Your goal:
Write out again, exactly, the lines below starting at the one with "(* ===== verification/SimulatorSafety.v" and ending at the one with "Proof. by intros []. Qed.".

Data:
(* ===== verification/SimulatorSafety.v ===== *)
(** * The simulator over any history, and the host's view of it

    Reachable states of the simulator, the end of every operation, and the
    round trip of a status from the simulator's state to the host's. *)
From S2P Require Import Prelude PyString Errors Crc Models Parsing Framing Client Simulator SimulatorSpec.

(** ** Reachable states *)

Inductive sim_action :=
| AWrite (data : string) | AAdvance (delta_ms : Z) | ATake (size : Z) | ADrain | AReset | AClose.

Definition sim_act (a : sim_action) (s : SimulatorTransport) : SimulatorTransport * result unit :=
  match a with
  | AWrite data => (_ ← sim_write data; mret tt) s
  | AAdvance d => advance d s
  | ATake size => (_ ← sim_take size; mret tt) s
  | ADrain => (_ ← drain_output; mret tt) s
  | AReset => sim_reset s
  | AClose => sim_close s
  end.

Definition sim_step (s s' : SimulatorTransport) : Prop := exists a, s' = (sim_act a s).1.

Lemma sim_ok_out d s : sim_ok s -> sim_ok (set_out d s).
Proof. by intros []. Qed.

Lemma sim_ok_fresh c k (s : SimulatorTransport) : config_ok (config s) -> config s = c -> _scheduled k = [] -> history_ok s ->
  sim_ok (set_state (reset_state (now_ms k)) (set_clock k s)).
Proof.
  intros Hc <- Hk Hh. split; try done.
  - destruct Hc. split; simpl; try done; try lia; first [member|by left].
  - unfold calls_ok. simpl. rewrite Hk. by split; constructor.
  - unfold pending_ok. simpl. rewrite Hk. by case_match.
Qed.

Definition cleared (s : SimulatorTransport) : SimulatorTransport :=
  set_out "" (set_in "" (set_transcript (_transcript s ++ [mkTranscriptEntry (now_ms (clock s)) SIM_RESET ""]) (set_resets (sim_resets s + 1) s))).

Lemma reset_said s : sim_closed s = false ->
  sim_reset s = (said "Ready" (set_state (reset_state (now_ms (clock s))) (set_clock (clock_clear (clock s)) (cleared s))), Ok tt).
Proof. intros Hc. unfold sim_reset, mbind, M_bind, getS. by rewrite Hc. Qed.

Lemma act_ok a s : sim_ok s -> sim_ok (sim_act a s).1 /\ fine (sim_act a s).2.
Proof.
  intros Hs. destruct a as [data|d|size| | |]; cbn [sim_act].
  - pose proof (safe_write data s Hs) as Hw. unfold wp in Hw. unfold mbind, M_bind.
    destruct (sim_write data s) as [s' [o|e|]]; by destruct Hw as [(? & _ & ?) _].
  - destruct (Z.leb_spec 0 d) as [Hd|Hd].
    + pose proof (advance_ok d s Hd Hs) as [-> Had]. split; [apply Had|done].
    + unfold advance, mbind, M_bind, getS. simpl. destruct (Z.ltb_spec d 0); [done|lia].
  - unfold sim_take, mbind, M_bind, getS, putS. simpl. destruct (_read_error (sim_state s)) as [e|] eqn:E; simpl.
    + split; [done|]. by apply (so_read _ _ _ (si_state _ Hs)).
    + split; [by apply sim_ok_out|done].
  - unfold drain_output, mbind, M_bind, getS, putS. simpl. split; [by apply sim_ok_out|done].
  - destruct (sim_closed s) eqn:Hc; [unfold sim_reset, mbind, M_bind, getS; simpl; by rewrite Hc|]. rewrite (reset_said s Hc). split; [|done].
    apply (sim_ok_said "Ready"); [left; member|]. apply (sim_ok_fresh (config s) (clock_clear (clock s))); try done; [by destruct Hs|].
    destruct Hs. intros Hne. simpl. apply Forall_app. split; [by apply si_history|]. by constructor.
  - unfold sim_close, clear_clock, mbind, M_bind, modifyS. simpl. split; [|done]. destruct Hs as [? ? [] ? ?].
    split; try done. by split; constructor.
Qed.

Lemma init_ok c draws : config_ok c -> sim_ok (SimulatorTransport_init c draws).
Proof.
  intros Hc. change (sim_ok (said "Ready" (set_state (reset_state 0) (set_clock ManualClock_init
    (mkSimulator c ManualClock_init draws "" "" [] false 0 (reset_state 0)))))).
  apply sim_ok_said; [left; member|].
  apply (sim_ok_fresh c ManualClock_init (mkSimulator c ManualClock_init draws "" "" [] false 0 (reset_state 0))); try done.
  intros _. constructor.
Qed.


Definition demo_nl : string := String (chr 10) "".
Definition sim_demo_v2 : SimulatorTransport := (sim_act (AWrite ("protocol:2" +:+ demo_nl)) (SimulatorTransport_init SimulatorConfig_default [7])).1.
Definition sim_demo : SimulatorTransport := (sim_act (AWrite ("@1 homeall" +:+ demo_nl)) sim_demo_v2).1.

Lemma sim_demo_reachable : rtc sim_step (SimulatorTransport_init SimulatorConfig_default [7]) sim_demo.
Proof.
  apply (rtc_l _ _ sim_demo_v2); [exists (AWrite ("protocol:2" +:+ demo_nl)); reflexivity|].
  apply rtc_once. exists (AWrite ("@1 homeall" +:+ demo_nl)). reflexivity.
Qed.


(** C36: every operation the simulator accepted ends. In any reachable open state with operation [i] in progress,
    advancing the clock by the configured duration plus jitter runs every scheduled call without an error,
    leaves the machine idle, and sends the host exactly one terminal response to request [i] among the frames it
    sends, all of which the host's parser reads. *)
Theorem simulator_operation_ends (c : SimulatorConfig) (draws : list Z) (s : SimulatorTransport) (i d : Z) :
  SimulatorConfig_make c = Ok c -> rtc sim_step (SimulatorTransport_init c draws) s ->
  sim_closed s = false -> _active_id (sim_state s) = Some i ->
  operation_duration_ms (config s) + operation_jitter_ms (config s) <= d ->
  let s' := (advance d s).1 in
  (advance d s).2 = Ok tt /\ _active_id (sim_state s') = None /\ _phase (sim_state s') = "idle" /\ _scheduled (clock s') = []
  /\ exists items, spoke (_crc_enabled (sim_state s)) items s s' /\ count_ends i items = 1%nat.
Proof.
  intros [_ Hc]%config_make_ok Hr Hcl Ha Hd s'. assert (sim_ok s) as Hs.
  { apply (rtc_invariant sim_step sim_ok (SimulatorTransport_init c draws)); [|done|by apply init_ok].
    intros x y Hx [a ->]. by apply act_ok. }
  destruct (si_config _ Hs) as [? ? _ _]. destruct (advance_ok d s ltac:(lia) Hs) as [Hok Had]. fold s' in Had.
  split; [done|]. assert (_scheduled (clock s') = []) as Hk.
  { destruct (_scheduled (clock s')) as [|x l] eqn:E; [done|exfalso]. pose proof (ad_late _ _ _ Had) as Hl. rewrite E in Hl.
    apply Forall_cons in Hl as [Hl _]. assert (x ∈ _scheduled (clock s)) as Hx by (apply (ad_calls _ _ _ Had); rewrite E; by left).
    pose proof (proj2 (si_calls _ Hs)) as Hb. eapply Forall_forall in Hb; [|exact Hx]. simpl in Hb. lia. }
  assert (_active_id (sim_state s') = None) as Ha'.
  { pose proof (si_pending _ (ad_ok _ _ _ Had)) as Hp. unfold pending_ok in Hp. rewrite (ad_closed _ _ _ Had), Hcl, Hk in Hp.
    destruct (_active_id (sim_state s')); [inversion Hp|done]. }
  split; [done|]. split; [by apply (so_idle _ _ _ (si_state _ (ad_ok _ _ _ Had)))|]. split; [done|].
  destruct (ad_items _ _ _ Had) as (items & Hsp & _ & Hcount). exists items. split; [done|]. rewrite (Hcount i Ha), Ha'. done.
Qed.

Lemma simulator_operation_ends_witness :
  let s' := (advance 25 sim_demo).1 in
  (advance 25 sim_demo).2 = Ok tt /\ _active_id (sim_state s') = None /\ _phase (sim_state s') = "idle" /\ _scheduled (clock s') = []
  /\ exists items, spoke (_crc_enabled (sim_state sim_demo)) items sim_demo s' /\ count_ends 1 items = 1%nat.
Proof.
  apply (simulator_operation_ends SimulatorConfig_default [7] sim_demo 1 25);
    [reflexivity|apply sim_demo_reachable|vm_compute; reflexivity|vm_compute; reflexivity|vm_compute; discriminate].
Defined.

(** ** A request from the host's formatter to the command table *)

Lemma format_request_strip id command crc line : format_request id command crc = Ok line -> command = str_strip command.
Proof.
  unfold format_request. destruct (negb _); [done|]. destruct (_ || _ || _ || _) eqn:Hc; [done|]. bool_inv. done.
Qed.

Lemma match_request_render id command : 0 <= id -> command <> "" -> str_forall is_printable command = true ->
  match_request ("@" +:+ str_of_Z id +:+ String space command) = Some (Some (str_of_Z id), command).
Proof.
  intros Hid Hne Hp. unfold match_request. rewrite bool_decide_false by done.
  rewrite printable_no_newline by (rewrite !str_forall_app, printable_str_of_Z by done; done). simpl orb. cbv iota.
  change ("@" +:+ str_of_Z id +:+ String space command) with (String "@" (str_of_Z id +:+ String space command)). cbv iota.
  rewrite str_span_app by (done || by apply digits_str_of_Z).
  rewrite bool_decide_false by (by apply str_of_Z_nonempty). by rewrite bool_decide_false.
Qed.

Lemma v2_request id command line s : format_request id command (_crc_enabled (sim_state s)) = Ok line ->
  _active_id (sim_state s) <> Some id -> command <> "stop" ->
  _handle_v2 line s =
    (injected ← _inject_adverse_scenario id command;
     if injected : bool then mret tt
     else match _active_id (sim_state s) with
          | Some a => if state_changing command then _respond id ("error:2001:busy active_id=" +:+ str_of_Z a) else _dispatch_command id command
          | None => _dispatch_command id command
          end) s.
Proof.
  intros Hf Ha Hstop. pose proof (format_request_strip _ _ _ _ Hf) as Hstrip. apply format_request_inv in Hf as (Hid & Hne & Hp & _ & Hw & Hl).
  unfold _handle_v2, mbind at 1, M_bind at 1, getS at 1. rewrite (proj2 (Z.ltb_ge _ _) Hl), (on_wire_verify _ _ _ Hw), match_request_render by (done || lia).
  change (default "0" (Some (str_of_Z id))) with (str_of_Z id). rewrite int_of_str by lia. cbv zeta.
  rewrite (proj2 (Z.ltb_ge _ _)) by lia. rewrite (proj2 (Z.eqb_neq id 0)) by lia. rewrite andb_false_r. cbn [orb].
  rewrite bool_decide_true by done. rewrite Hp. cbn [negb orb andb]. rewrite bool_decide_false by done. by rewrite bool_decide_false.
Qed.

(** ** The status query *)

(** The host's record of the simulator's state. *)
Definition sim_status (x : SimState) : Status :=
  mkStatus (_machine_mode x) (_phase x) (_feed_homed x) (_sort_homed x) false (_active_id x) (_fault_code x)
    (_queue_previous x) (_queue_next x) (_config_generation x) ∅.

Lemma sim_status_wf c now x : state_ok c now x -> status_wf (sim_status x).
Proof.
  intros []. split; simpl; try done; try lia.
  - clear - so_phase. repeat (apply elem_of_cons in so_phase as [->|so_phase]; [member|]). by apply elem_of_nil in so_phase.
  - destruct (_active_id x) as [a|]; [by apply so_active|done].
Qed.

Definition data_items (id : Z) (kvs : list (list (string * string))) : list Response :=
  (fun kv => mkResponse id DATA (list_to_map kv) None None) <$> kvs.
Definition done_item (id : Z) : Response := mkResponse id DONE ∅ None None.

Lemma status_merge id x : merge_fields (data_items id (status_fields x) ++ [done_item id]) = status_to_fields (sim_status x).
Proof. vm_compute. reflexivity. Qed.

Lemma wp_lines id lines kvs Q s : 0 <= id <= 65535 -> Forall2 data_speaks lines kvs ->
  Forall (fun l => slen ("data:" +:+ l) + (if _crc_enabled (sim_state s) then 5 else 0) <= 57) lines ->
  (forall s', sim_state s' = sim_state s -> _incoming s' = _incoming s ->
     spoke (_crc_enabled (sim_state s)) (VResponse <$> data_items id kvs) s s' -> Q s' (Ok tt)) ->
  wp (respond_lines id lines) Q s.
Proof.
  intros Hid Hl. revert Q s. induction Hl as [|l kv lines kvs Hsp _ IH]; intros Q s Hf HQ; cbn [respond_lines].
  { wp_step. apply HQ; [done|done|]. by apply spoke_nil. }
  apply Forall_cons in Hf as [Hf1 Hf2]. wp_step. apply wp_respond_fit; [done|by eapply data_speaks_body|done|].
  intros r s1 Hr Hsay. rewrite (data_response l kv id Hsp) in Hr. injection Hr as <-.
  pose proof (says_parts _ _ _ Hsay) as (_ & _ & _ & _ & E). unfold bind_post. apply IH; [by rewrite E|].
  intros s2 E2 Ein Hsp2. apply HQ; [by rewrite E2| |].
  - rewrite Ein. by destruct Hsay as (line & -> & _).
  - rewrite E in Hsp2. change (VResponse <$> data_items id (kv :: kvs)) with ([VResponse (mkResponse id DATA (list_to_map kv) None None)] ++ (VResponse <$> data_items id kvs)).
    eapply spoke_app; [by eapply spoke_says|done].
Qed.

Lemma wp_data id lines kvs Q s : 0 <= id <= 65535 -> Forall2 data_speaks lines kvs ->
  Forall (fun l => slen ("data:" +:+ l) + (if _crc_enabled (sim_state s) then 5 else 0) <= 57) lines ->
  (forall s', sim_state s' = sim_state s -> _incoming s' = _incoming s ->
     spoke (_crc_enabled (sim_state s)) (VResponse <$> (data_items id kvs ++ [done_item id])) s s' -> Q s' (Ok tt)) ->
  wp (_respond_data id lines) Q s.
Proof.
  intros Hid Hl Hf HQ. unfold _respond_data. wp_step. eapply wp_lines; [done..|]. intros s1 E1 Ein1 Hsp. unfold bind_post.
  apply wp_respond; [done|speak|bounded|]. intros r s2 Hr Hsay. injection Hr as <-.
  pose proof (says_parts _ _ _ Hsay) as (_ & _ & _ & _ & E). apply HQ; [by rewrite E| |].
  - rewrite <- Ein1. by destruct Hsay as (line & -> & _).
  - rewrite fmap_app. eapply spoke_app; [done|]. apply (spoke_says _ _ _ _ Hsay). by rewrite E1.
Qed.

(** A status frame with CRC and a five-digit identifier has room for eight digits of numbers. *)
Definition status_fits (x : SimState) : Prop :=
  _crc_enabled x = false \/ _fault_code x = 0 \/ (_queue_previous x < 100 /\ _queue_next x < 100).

==

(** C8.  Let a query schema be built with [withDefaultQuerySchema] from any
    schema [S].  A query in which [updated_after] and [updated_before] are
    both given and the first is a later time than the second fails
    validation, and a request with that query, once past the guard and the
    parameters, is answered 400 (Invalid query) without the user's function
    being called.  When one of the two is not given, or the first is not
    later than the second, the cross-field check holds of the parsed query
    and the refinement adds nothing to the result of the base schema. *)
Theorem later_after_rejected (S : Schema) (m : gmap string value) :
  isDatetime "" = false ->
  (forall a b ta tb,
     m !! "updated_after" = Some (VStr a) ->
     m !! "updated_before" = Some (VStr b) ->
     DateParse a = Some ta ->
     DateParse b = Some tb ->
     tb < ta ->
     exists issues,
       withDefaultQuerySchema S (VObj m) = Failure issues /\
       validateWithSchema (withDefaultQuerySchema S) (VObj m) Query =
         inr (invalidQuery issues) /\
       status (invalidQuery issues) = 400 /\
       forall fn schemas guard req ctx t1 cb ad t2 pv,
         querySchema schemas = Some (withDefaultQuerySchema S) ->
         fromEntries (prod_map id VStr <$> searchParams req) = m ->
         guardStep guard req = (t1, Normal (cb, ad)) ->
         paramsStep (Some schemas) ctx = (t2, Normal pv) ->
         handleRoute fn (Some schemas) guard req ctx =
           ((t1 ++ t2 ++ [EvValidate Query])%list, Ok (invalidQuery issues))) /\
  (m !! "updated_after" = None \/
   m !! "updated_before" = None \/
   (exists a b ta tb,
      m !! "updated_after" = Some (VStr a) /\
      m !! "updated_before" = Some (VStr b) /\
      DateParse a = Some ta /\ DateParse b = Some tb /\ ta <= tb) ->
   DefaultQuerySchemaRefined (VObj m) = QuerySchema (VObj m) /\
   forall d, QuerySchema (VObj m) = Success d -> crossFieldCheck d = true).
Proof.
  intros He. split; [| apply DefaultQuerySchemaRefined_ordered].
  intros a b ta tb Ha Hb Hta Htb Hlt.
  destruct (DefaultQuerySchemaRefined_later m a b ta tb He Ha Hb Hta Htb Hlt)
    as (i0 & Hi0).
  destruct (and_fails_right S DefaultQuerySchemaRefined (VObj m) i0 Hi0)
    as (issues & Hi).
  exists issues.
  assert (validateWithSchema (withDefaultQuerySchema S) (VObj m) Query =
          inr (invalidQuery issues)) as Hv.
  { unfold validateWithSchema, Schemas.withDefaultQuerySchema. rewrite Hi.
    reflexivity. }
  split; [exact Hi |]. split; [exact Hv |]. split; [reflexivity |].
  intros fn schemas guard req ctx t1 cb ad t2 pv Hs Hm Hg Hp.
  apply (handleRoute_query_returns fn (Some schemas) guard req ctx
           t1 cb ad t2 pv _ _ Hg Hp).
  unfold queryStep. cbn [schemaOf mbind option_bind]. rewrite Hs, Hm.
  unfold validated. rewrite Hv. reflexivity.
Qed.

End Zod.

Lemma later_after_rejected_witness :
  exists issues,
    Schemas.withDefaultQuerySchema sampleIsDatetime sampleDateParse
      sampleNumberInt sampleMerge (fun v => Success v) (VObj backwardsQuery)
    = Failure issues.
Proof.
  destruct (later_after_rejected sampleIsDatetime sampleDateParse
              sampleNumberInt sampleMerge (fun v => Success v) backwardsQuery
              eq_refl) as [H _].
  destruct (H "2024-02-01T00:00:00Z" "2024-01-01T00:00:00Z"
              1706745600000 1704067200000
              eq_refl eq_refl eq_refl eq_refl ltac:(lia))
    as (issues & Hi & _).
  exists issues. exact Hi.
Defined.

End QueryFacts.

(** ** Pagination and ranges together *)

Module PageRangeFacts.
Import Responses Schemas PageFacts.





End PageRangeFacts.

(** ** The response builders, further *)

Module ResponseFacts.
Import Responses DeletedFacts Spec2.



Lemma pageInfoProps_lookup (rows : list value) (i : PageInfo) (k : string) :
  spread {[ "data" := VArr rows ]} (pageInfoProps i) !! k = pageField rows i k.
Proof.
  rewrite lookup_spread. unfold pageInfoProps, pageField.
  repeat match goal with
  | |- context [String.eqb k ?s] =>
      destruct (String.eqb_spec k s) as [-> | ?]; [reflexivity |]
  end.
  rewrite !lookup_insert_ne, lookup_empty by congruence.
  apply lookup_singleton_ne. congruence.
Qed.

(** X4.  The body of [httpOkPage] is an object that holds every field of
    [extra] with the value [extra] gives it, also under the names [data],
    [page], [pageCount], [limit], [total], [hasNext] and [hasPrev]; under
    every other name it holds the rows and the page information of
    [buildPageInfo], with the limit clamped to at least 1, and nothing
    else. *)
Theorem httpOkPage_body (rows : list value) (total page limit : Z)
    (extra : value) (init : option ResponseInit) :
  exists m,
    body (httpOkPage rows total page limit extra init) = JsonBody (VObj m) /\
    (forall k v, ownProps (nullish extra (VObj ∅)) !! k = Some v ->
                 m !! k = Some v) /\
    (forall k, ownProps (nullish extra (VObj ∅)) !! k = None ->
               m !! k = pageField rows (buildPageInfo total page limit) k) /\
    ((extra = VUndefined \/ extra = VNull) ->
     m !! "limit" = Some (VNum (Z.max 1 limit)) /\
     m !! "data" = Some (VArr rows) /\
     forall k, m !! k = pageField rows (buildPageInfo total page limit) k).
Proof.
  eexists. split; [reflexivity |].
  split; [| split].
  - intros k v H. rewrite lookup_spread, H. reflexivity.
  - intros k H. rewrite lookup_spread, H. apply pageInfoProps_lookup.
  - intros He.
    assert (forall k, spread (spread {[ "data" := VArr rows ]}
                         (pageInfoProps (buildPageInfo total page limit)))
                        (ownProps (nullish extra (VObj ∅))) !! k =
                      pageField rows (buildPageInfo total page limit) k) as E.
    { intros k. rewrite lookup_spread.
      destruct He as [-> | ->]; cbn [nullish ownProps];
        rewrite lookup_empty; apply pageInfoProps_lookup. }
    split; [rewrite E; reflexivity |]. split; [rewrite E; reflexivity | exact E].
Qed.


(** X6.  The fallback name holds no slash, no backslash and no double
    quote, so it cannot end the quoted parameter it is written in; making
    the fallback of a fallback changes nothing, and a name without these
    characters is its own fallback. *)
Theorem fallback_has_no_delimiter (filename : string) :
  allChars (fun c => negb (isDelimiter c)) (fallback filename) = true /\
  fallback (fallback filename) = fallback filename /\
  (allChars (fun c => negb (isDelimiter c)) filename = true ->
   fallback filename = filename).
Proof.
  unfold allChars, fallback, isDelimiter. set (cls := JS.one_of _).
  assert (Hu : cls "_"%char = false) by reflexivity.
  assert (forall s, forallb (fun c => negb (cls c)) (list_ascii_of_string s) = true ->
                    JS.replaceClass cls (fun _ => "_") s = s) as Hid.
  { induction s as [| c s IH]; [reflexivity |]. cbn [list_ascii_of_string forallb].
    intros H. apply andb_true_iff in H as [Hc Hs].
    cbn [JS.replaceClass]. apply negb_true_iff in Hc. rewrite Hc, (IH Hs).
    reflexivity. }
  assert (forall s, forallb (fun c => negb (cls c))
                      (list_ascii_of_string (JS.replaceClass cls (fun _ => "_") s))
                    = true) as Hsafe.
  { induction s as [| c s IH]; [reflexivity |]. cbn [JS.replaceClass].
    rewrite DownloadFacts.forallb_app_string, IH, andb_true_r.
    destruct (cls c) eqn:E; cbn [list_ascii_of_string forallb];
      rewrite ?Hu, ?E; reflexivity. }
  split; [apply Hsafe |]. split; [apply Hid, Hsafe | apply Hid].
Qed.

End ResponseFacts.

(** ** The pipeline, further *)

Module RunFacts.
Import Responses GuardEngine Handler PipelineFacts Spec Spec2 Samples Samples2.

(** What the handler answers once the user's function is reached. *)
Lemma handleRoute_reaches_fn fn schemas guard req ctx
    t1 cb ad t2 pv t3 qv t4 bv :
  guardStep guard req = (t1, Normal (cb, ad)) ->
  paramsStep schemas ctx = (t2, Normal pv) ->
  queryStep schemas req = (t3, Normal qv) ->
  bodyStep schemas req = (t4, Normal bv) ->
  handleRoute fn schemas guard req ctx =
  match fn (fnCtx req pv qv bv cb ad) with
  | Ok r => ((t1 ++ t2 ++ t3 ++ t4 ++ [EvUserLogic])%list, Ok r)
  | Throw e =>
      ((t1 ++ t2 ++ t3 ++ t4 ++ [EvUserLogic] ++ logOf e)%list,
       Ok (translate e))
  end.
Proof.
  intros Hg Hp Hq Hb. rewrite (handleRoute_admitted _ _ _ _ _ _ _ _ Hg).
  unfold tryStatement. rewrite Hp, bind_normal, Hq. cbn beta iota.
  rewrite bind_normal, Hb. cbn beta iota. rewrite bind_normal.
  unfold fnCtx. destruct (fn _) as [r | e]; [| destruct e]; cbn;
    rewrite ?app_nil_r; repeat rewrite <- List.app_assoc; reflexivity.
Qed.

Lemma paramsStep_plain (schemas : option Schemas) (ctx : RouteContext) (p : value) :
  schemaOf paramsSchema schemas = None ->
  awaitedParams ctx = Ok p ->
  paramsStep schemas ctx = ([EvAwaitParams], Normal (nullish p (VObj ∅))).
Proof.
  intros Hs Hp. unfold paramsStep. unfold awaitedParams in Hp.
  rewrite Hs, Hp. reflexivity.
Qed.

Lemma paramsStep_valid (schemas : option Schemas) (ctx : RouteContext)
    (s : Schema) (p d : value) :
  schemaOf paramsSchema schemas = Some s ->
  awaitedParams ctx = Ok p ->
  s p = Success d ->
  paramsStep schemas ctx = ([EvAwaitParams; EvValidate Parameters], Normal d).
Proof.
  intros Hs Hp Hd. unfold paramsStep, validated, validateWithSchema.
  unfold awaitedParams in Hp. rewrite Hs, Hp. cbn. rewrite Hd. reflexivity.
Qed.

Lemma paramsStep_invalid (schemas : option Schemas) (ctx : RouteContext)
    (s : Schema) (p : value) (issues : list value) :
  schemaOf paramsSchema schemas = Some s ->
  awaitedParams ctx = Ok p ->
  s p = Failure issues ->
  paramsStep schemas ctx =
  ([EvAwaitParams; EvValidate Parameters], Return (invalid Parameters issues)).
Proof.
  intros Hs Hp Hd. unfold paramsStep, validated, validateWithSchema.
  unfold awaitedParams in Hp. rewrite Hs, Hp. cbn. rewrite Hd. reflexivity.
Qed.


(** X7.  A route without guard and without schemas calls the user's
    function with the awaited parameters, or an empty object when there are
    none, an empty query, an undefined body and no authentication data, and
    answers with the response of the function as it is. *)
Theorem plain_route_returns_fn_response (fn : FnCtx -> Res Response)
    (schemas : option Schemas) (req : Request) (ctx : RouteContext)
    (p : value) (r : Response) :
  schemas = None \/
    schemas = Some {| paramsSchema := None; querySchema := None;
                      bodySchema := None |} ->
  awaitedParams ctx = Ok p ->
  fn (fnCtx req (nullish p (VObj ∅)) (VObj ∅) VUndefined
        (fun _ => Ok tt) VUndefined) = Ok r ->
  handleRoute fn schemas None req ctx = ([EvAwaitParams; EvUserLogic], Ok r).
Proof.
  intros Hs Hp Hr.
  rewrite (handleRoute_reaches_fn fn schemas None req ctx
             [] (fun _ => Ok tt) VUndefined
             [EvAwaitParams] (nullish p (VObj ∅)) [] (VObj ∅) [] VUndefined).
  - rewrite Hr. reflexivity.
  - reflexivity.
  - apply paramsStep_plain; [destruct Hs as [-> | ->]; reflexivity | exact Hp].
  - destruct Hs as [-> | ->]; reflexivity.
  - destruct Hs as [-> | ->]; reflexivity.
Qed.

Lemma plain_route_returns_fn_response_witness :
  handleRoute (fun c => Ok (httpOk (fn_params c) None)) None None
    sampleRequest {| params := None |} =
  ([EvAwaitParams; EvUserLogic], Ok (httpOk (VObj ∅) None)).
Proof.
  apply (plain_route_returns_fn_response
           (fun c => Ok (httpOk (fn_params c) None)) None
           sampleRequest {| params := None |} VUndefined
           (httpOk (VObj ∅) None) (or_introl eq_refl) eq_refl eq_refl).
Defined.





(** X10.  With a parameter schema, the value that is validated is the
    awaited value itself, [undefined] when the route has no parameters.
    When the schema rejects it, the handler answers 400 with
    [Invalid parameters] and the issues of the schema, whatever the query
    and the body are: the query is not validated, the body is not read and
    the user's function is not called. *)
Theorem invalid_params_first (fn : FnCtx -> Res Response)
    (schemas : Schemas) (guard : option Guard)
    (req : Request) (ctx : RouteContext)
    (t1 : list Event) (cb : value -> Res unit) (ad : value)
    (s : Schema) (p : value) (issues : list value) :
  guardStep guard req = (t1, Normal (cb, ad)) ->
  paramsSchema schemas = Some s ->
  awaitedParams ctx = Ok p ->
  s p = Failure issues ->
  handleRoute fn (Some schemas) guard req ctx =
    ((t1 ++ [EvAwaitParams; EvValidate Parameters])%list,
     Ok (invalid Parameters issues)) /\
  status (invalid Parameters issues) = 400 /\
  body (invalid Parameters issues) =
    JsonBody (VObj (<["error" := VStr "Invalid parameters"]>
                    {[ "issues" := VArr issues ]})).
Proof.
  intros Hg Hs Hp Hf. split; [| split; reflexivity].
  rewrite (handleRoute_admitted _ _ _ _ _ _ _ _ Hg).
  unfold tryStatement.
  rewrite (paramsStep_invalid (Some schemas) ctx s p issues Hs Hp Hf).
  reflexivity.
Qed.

Solution for this problem:
(* ===== verification/SimulatorSafety.v ===== *)
(** * The simulator over any history, and the host's view of it

    Reachable states of the simulator, the end of every operation, and the
    round trip of a status from the simulator's state to the host's. *)
From S2P Require Import Prelude PyString Errors Crc Models Parsing Framing Client Simulator SimulatorSpec.

(** ** Reachable states *)

Inductive sim_action :=
| AWrite (data : string) | AAdvance (delta_ms : Z) | ATake (size : Z) | ADrain | AReset | AClose.

Definition sim_act (a : sim_action) (s : SimulatorTransport) : SimulatorTransport * result unit :=
  match a with
  | AWrite data => (_ ← sim_write data; mret tt) s
  | AAdvance d => advance d s
  | ATake size => (_ ← sim_take size; mret tt) s
  | ADrain => (_ ← drain_output; mret tt) s
  | AReset => sim_reset s
  | AClose => sim_close s
  end.

Definition sim_step (s s' : SimulatorTransport) : Prop := exists a, s' = (sim_act a s).1.

Lemma sim_ok_out d s : sim_ok s -> sim_ok (set_out d s).
Proof. by intros []. Qed.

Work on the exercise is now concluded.